A partir de certo momento, já nos anos 2000, Fernando foi perdendo o entusiasmo e se ensimesmando. Veio o famoso “Capes way of life” pairando cada vez mais como uma intimidação na universidade brasileira: instalou-se, num regime de concorrência, o princípio do publish or perish em publicações “Qualis A” (a “B” ainda se tolera…), e os professores começaram a acumular pós-doutorados. A atividade propriamente docente (sobretudo na graduação, que era o seu forte), passou a ser desvalorizada, e ensinar a jovens que adentram o ensino superior – o jogo de palavras é inevitável – tornou-se uma atividade inferior. Afora isso, um clima cultural hostil às hierarquias de um modo geral tornou-o um professor que detestava os alunos enquanto massa constituída por sujeitos indolentes e indiferentes ao idiota se esgoelando na sua frente. Alunos de bermuda, ou, pior, consultando seus smarts em plena aula, punham-no em furor. Mas, mesmo nos últimos anos, desde que alguma alma perdida se interessasse pelo que ele dizia, Fernando Mota se desfazia em entrega.
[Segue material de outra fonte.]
Lemma total_bind {A B} P (p : proc A) Q (k : A → proc B) R :
  total P p Q → (∀ a, total (Q a) (k a) R) → total P (bind p k) R.
Proof.
  intros Hp Hk s Hs. destruct (Hp s Hs) as (a & s' & E & Ha). rewrite run_bind, E. by apply Hk.
Qed.

Lemma total_pre {A} (P P' : nat → DB → Prop) (p : proc A) Q :
  total P' p Q → (∀ n db, P n db → P' n db) → total P p Q.
Proof. intros Hp HP s Hs. by apply Hp, HP. Qed.

Lemma total_ret {A} (P : nat → DB → Prop) (a : A) Q :
  (∀ n db, P n db → Q a n db) → total P (ret a) Q.
Proof. intros H s Hs. eexists _, _. split; [done|]. auto. Qed.

Lemma total_sql {X} (P : nat → DB → Prop) (q : query X) Q :
  no_faults_at_all →
  (∀ n db, P n db → ∃ x db', q n db = inr (x, db') ∧ Q x (S n) db') → total P (sql q) Q.
Proof.
  intros Hf Hq s Hs. destruct (Hq _ _ Hs) as (x & db' & E & Hx). rewrite run_sql.
  unfold exec_query. rewrite Hf, E. eexists _, _. split; [done|]. done.
Qed.

Lemma total_for_each {A B} (f : B → A → proc B) (I : B → list A → nat → DB → Prop) l b :
  (∀ b a l, total (I b (a :: l)) (f b a) (fun b' => I b' l)) →
  total (I b l) (for_each f l b) (fun b' => I b' []).
Proof.
  intros Hf. revert b. induction l as [|a l IH]; intros b; simpl; [by apply total_ret|].
  eapply total_bind; [apply Hf|]. intros b'. apply IH.
Qed.

End total.

(** ** What a tick needs *)

(** A payload that the worker can read and store again. *)
Definition readable (v : jsval) : Prop :=
  ∃ p b, parse_payload v = inr p ∧ json_value p = Some b.

Section tick.
Context {W : World} `{!WorldOk W}.
Context (Hf : no_faults_at_all) (Hclk : clock_ok).

(** The database within a tick: [db1] is the one the reaper left, [c] the
    number of executions recorded so far, [k] an upper bound of the attempts
    that may still be added to a job, [wid] the worker once it is known, [K] the jobs claimed and not yet
    executed. *)
Record ready (db1 : DB) (wid : option string) (c : nat) (k : Z) (K : list string) (n : nat) (db : DB) :
    Prop := {
  rd_ok : sys_ok db;
  rd_fresh : fresh_from n db;
  rd_readable : ∀ i j, jobs db !! i = Some j → readable (j_payload j);
  rd_attempts : ∀ i j, jobs db !! i = Some j → j_attempts j ≤ int4_max - k;
  rd_worker : ∀ w, wid = Some w → is_Some (workers db !! w);
  rd_settled : ∀ i j, jobs db !! i = Some j → in_flight j = true →
    i ∈ K ∨ jobs db1 !! i = Some j;
  rd_count : size (job_executions db) = c;
  rd_queues : queues db = queues db1;
}.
Aposentado e cada vez mais só, a companhia de Montaigne já não era suficiente. Como ensinou Tolstói (outra de suas predileções) n´A Morte de Ivan Ilitch, o sujeito que sente dores precisa de alguém para acariciar seus pés. Em 2017, escreveu: “É difícil suportar a doença quando se vive só e habituado a cuidar de si próprio”. A dependência cada vez maior para ir a médicos, fisioterapeutas e acupunturistas (tudo em vão) parecia-lhe um fardo demasiadamente pesado tanto para ele quanto para os que o ajudavam, e certa vez disse que não iria “suportar a piedade dos amigos”. Dois dias antes de se matar publicou um texto chamado A Sensação de Morrer, que descreveu como “a maior sensação de serenidade e paz que senti na minha vida.”